● DATASET CONTENT:
(* ===== verification/Padding.v ===== *)
(** * Envelope padding ([crypto/padding.py])

    [secrets.choice] is an argument: [rnd i] is the random number behind the
    [i]-th chosen character. *)

From S2P Require Import Prelude PyStr Json JsonProps Dict Primitives Encoding.

Definition BUCKET : Z := 256.
Definition DEFAULT_MAX : Z := 2048.
Definition MAX_ATTACHMENT_ENVELOPE : Z := 65536.
Definition PAD_ALPHABET : bytes :=
  bs "ABCDEFGHIJKLMNOPQRSTUVWXYZabcdefghijklmnopqrstuvwxyz0123456789".

Definition padded_size (base_length bucket : Z) (max_size : option Z) : Z :=
  let target := Z.max bucket ((base_length / bucket + 1) * bucket) in
  match max_size with
  | Some m => if m <? target then m else target
  | None => target
  end.

Definition pad_char (r : nat) : ascii := nth (r mod 62) PAD_ALPHABET "A"%char.
Definition pad_string (rnd : nat → nat) (n : Z) : string :=
  to_str (map (λ i, pad_char (rnd i)) (seq 0 (Z.to_nat n))).

Definition pad_envelope (rnd : nat → nat) (envelope : dict) (bucket : Z) (max_size : option Z)
    : res bytes :=
  let envelope := dset "pad" (JStr "") envelope in
  let base := canonical_json (JObj envelope) in
  raise_if match max_size with Some m => m <? blen base | None => false end with PaddingError ;;
  let target := padded_size (blen base) bucket max_size in
  let pad_length := target - blen base in
  raise_if pad_length <? 0 with PaddingError ;;
  let envelope := dset "pad" (JStr (pad_string rnd pad_length)) envelope in
  let data := canonical_json (JObj envelope) in
  raise_if negb (blen data =? target) with PaddingError ;;
  Ok data.

(** [unpad_envelope] on a [str], and on [bytes]. *)
Definition unpad_envelope_str (data : string) : res dict :=
  let? obj := json_loads data in
  match obj with
  | JObj d => Ok (dpop "pad" d)
  | _ => Err PaddingError
  end.
Definition unpad_envelope (data : bytes) : res dict :=
  let? text := decode_utf8 data in unpad_envelope_str text.

(** ** Lengths *)

Lemma pad_char_plain r : esc_char (pad_char r) = [pad_char r] ∧ graph (pad_char r).
Proof.
  unfold pad_char. pose proof (Nat.mod_upper_bound r 62 ltac:(lia)) as H. revert H.
  generalize (r mod 62)%nat. clear r. intros n Hn.
  do 62 (destruct n as [|n]; [by vm_compute|]). lia.
Qed.

Lemma pad_string_esc rnd n : esc_raw (pad_string rnd n) = bs (pad_string rnd n).
Proof.
  unfold esc_raw, pad_string. rewrite bs_to_str. generalize (seq 0 (Z.to_nat n)). intros l.
  induction l as [|i l IH]; [done|]. cbn [map concat]. by rewrite (proj1 (pad_char_plain _)), IH.
Qed.

Lemma pad_string_length rnd n : 0 ≤ n → blen (bs (pad_string rnd n)) = n.
Proof.
  intros Hn. unfold pad_string, blen. rewrite bs_to_str, length_map, length_seq. lia.
Qed.

Lemma pad_string_utf8 rnd n : utf8_str (pad_string rnd n).
Proof.
  apply utf8_ok_ascii. unfold pad_string. rewrite bs_to_str. apply graph_all_ascii.
  generalize (seq 0 (Z.to_nat n)). intros l. induction l; cbn; constructor; [|done].
  apply pad_char_plain.
Qed.

(** Padding text adds exactly its own length. *)
Lemma canonical_pad_length rnd n d :
  0 ≤ n →
  blen (canonical_json (JObj (dset "pad" (JStr (pad_string rnd n)) (dset "pad" (JStr "") d))))
  = blen (canonical_json (JObj (dset "pad" (JStr "") d))) + n.
Proof.
  intros Hn. pose proof (pad_string_length rnd n Hn) as Hl.
  unfold blen in *. unfold canonical_json. rewrite !canonical_length by apply dset_not_nil.
  set (d0 := dset "pad" (JStr "") d).
  assert (dset "pad" (JStr "") d0 = d0) as Hd0.
  { unfold d0. clear. induction d as [|[k v] d IH]; [done|]. cbn [dset].
    destruct (String.eqb_spec "pad" k); cbn [dset].
    - by rewrite String.eqb_refl.
    - rewrite (proj2 (String.eqb_neq _ _)) by done. by rewrite IH. }
  pose proof (dset_sum (λ kv, length (member_b fmt_canonical 1 kv)) "pad"
                (JStr (pad_string rnd n)) (JStr "") d0) as Hs.
  rewrite (dset_length "pad" (JStr (pad_string rnd n)) (JStr "") d0).
  rewrite Hd0 in *.
  assert (length (member_b fmt_canonical 1 ("pad"%string, JStr (pad_string rnd n)))
          = (length (member_b fmt_canonical 1 ("pad"%string, JStr ""))
             + length (bs (pad_string rnd n)))%nat) as E.
  { unfold member_b, quoted. cbn [dumps_at fst snd f_esc fmt_canonical]. unfold quoted.
    rewrite pad_string_esc. repeat (rewrite ?length_app; cbn [length]).
    change (length (esc_raw "")) with 0%nat. lia. }
  rewrite E in Hs. lia.
Qed.

Lemma padded_size_spec b k :
  0 ≤ b → 0 < k → b < padded_size b k None ≤ b + k ∧ padded_size b k None mod k = 0.
Proof.
  intros Hb Hk. unfold padded_size.
  assert (0 ≤ b / k) by (apply Z.div_pos; lia).
  pose proof (Z.div_mod b k ltac:(lia)). pose proof (Z.mod_pos_bound b k Hk).
  rewrite Z.max_r by nia. split; [nia|]. apply Z.mod_mul. lia.
Qed.

Lemma unpad_canonical d p :
  wf_dict d → utf8_str p →
  unpad_envelope (canonical_json (JObj (dset "pad" (JStr p) d)))
  = Ok (canon_dict true (dpop "pad" d)).
Proof.
  intros Hd Hp. assert (wf_dict (dset "pad" (JStr p) d)) as Hw by by apply wf_dset.
  pose proof (canonical_json_loads _ Hw) as E. unfold json_loads_bytes in E.
  unfold unpad_envelope, unpad_envelope_str. destruct (decode_utf8 _); [|done].
  cbn [res_bind] in *. rewrite E. cbn [res_bind]. rewrite canon_obj. f_equal.
  rewrite canon_dict_dpop by by apply wf_dict_nodup. by rewrite dpop_dset.
Qed.

Lemma padded_size_ge b k m : 0 ≤ b → 0 < k →
  match m with Some m => b ≤ m | None => True end → b ≤ padded_size b k m.
Proof.
  intros Hb Hk Hm. pose proof (padded_size_spec b k Hb Hk) as [H _]. unfold padded_size in *.
  destruct m as [m|]; [|lia]. case_match; lia.
Qed.

Lemma padded_size_le b k m : padded_size b k m ≤ padded_size b k None.
Proof. unfold padded_size. cbv zeta. destruct m; [case_match; lia | lia]. Qed.

Lemma unpad_envelope_error data e :
  unpad_envelope data = Err e →
  e = UnicodeError ∨ e = PaddingError ∨ e = JSONDecodeError ∨ e = Unmodelled.
Proof.
  unfold unpad_envelope, unpad_envelope_str, decode_utf8.
  intros [E|(? & _ & [E|(? & _ & E)]%res_bind_Err)]%res_bind_Err.
  - case_match; [done|]. injection E as <-. auto.
  - apply json_loads_error in E as [->| ->]; auto.
  - case_match; try done; injection E as <-; auto.
Qed.

(** What a successful padding produced. *)
Lemma pad_envelope_Ok rnd d bucket max_size data :
  wf_dict d → pad_envelope rnd d bucket max_size = Ok data →
  unpad_envelope data = Ok (canon_dict true (dpop "pad" d)) ∧
  blen data = padded_size (blen (canonical_json (JObj (dset "pad" (JStr "") d)))) bucket max_size.
Proof.
  intros Hd E. unfold pad_envelope in E. do 2 (case_match; [done|]).
  case_match eqn:Hlen; [done|]. injection E as <-.
  apply negb_false_iff, Z.eqb_eq in Hlen. split; [|exact Hlen].
  rewrite unpad_canonical; [by rewrite dpop_dset| | apply pad_string_utf8]. by apply wf_dset.
Qed.

(** Padding fails exactly when the envelope alone exceeds the limit; otherwise
    the padded text has the bucketed size (a multiple of the bucket when no limit
    cuts it, and at most one bucket longer than the envelope), and unpadding it
    returns the envelope without its [pad] field. *)
Theorem pad_envelope_spec rnd d bucket max_size :
  wf_dict d → 0 < bucket →
  let n := blen (canonical_json (JObj (dset "pad" (JStr "") d))) in
  match max_size with Some m => m < n | None => False end ∧
    pad_envelope rnd d bucket max_size = Err PaddingError
  ∨ ∃ data, pad_envelope rnd d bucket max_size = Ok data ∧
      blen data = padded_size n bucket max_size ∧
      n ≤ blen data ≤ n + bucket ∧
      match max_size with Some m => blen data ≤ m | None => blen data mod bucket = 0 end ∧
      unpad_envelope data = Ok (canon_dict true (dpop "pad" d)).
Proof.
  intros Hd Hk n. pose proof (Nat2Z.is_nonneg (length (canonical_json (JObj (dset "pad" (JStr "") d))))) as Hn.
  fold (blen (canonical_json (JObj (dset "pad" (JStr "") d)))) in Hn. fold n in Hn.
  unfold pad_envelope. fold n.
  destruct (match max_size with Some m => m <? n | None => false end) eqn:Em.
  { left. destruct max_size; [|done]. split; [lia|done]. }
  right. assert (match max_size with Some m => n ≤ m | None => True end) as Hm
    by (destruct max_size; [lia|done]).
  pose proof (padded_size_ge n bucket max_size Hn Hk Hm) as Hge.
  destruct (Z.ltb_spec (padded_size n bucket max_size - n) 0); [lia|].
  set (k := padded_size n bucket max_size - n) in *.
  pose proof (canonical_pad_length rnd k d ltac:(lia)) as Hl. fold n in Hl.
  set (data := canonical_json (JObj (dset "pad" (JStr (pad_string rnd k)) _))) in *.
  assert (blen data = padded_size n bucket max_size) as Hlen by (subst k; lia).
  rewrite (proj2 (Z.eqb_eq _ _) Hlen). cbn [negb]. exists data. split_and!; [done|done|lia|..].
  - rewrite Hlen. pose proof (padded_size_spec n bucket Hn Hk) as [Hb _].
    pose proof (padded_size_le n bucket max_size). lia.
  - rewrite Hlen. destruct max_size as [m|]; [unfold padded_size; cbv zeta; case_match; lia|].
    by apply padded_size_spec.
  - unfold data. rewrite unpad_canonical; [by rewrite dpop_dset| | apply pad_string_utf8].
    by apply wf_dset.
Qed.

Lemma pad_envelope_spec_witness :
  let d := [("body"%string, JStr "hi")] in
  let n := blen (canonical_json (JObj (dset "pad" (JStr "") d))) in
  (2048 < n ∧ pad_envelope (λ i, i) d 256 (Some 2048) = Err PaddingError)
  ∨ ∃ data, pad_envelope (λ i, i) d 256 (Some 2048) = Ok data ∧
      blen data = padded_size n 256 (Some 2048) ∧ n ≤ blen data ≤ n + 256 ∧ blen data ≤ 2048 ∧
      unpad_envelope data = Ok (canon_dict true (dpop "pad" d)).
Proof. intros d n. apply (pad_envelope_spec (λ i, i) d 256 (Some 2048)); [unfold d; solve_wf | reflexivity]. Defined.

● WHAT TO WORK ON: Your answer should consist of all lines above that include the string "text".

● COMPLETED TASK:
  let? text := decode_utf8 data in unpad_envelope_str text.
(** Padding text adds exactly its own length. *)
    the padded text has the bucketed size (a multiple of the bucket when no limit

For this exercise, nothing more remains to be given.